What needs to be done –
Check every line of the data for the word "assert", and copy those that have it.

Listed records –
Start of Block

Lemma free_ok t s g p M :
  inv (s, g) -> heap s !! p = Some M -> priv g p = Some t ->
  let s' := {| s with heap := delete p (heap s); monitors_ := delete (id_ M) (monitors_ s) |} in
  let g' := with_priv p None g in
  inv (s', g') /\ guar rely t (s, g) (s', g') /\ (forall x u, depth s' x u = depth s x u).
Proof.
  intros I Hp Hv s' g'.
  pose proof (inv_pool _ I p M Hp) as Hid. simpl in Hid.
  assert (Hheap : forall q, q <> p -> heap s' !! q = heap s !! q).
  { intros q Hq. simpl. by rewrite lookup_delete_ne. }
  assert (Hdel : heap s' !! p = None) by (simpl; by rewrite lookup_delete_eq).
  assert (Hpriv : forall q, q <> p -> priv g' q = priv g q).
  { intros q Hq. simpl. by rewrite fn_lookup_insert_ne. }
  assert (Hpool : forall i q, monitors_ s !! i = Some q -> q <> p -> monitors_ s' !! i = Some q).
  { intros i q Hi Hq. simpl. rewrite lookup_delete_ne; [done|]. congruence. }
  assert (Hinv : forall q N, heap s' !! q = Some N -> q <> p /\ heap s !! q = Some N).
  { intros q N Hq. assert (q <> p) by congruence. by rewrite <- Hheap. }
  destruct (inv_private _ I p t Hv) as [D1 D2]. simpl in D1, D2.
  assert (Hmo : forall x, monitor_of s' x = monitor_of s x).
  { intros x. apply monitor_of_frame; [done| |].
    - intros i q E Hi. destruct (inv_heavy _ I x i E) as (q' & N & Hi' & Hq & Hv' & _).
      simpl in *. assert (q = q') as -> by congruence. assert (q' <> p) by congruence.
      split; [by apply Hpool|by apply Hheap].
    - intros i Hi. destruct (inv_heavy _ I x i Hi) as (q & N & E & _). simpl in E. congruence. }
  split_and!; [| |intros x u; unfold depth; by rewrite Hmo].
  - split.
    + apply (inv_marks _ I).
    + intros x i E. destruct (inv_heavy _ I x i E) as (q & N & Hi & Hq & Hv' & Ho). simpl in *.
      assert (q <> p) by congruence. exists q, N.
      rewrite fn_lookup_insert_ne by done. split_and!; [by apply Hpool|by rewrite Hheap|done..].
    + intros q N Hq. destruct (Hinv q N Hq) as [Hn Hq']. simpl. rewrite fn_lookup_insert_ne by done.
      by apply (inv_published _ I q N).
    + intros q N Hq. destruct (Hinv q N Hq) as [Hn Hq']. apply Hpool; [|done].
      by apply (inv_pool _ I).
    + intros i q Hi. simpl in Hi. apply lookup_delete_Some in Hi as [Hi Hi'].
      destruct (inv_ids _ I i q Hi') as [? (N & Hq & E)]. split; [done|]. exists N.
      split; [|done]. simpl in *. rewrite Hheap; [done|]. intros ->. congruence.
    + intros q Hq. apply (inv_fresh _ I). simpl in *. intros E. apply Hq.
      rewrite lookup_delete_None. auto.
    + intros q Hq. simpl. destruct (decide (q = p)) as [->|Hn].
      * by rewrite fn_lookup_insert.
      * rewrite fn_lookup_insert_ne by done. apply (inv_dead _ I). simpl. by rewrite <- Hheap.
    + intros q u. simpl. destruct (decide (q = p)) as [->|Hn]; [by rewrite fn_lookup_insert|].
      rewrite fn_lookup_insert_ne by done. apply (inv_private _ I).
    + intros q N Hq. destruct (Hinv q N Hq) as [Hn Hq']. by apply (inv_lock _ I q).
    + apply (inv_cnt _ I).
    + intros q N Hq. destruct (Hinv q N Hq) as [Hn Hq']. by apply (inv_counter _ I q).
    + intros q N Hq. destruct (Hinv q N Hq) as [Hn Hq']. by apply (inv_hash _ I q).
    + apply (inv_seed _ I).
    + intros q N Hq. destruct (Hinv q N Hq) as [Hn Hq'].
      destruct (inv_lists _ I q N Hq') as [L1 L2 L3]. by split.
    + apply (inv_member _ I).
    + intros u q Hb. destruct (inv_busy _ I u q Hb) as [Hv' (N & Hq & Hl)]. simpl in Hv', Hq.
      assert (q <> p) by congruence. split; [by simpl; rewrite fn_lookup_insert_ne|].
      exists N. by rewrite Hheap.
    + apply (inv_writer _ I).
    + intros q N u Hq Hvq Ho Hc. apply Hinv in Hq as [Hq' Hq]. cbn [snd] in Hvq.
      rewrite Hpriv in Hvq by done. by apply (inv_owned _ I q N).
    + intros q u Hvq. destruct (decide (q = p)) as [->|Hq].
      * simpl in Hvq. by rewrite fn_lookup_insert in Hvq.
      * cbn [snd] in Hvq. rewrite Hpriv in Hvq by done. by apply (inv_builder _ I q).
    + apply (inv_suspend _ I).
  - intros u Hu. split; try done.
    + intros x. unfold depth. by rewrite Hmo.
    + intros x h. unfold hash_of. by rewrite Hmo.
    + intros q N Hq Hv' _. simpl in Hq, Hv'. assert (q <> p) by congruence. exists N.
      split; try done; [by rewrite Hheap|by rewrite Hpriv].
    + intros q Hv'. simpl in Hv'. assert (q <> p) by congruence. by rewrite Hpriv, Hheap.
    + intros q Hq. destruct (decide (q = p)) as [->|].
      * simpl in Hq. by rewrite fn_lookup_insert in Hq.
      * cbn [snd] in Hq. by rewrite Hpriv in Hq.
Qed.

End of Block

Answer to this task –
  assert (Hheap : forall q, q <> p -> heap s' !! q = heap s !! q).
  assert (Hdel : heap s' !! p = None) by (simpl; by rewrite lookup_delete_eq).
  assert (Hpriv : forall q, q <> p -> priv g' q = priv g q).
  assert (Hpool : forall i q, monitors_ s !! i = Some q -> q <> p -> monitors_ s' !! i = Some q).
  assert (Hinv : forall q N, heap s' !! q = Some N -> q <> p /\ heap s !! q = Some N).
  { intros q N Hq. assert (q <> p) by congruence. by rewrite <- Hheap. }
  assert (Hmo : forall x, monitor_of s' x = monitor_of s x).
      simpl in *. assert (q = q') as -> by congruence. assert (q' <> p) by congruence.
      assert (q <> p) by congruence. exists q, N.
      assert (q <> p) by congruence. split; [by simpl; rewrite fn_lookup_insert_ne|].
    + intros q N Hq Hv' _. simpl in Hq, Hv'. assert (q <> p) by congruence. exists N.
    + intros q Hv'. simpl in Hv'. assert (q <> p) by congruence. by rewrite Hpriv, Hheap.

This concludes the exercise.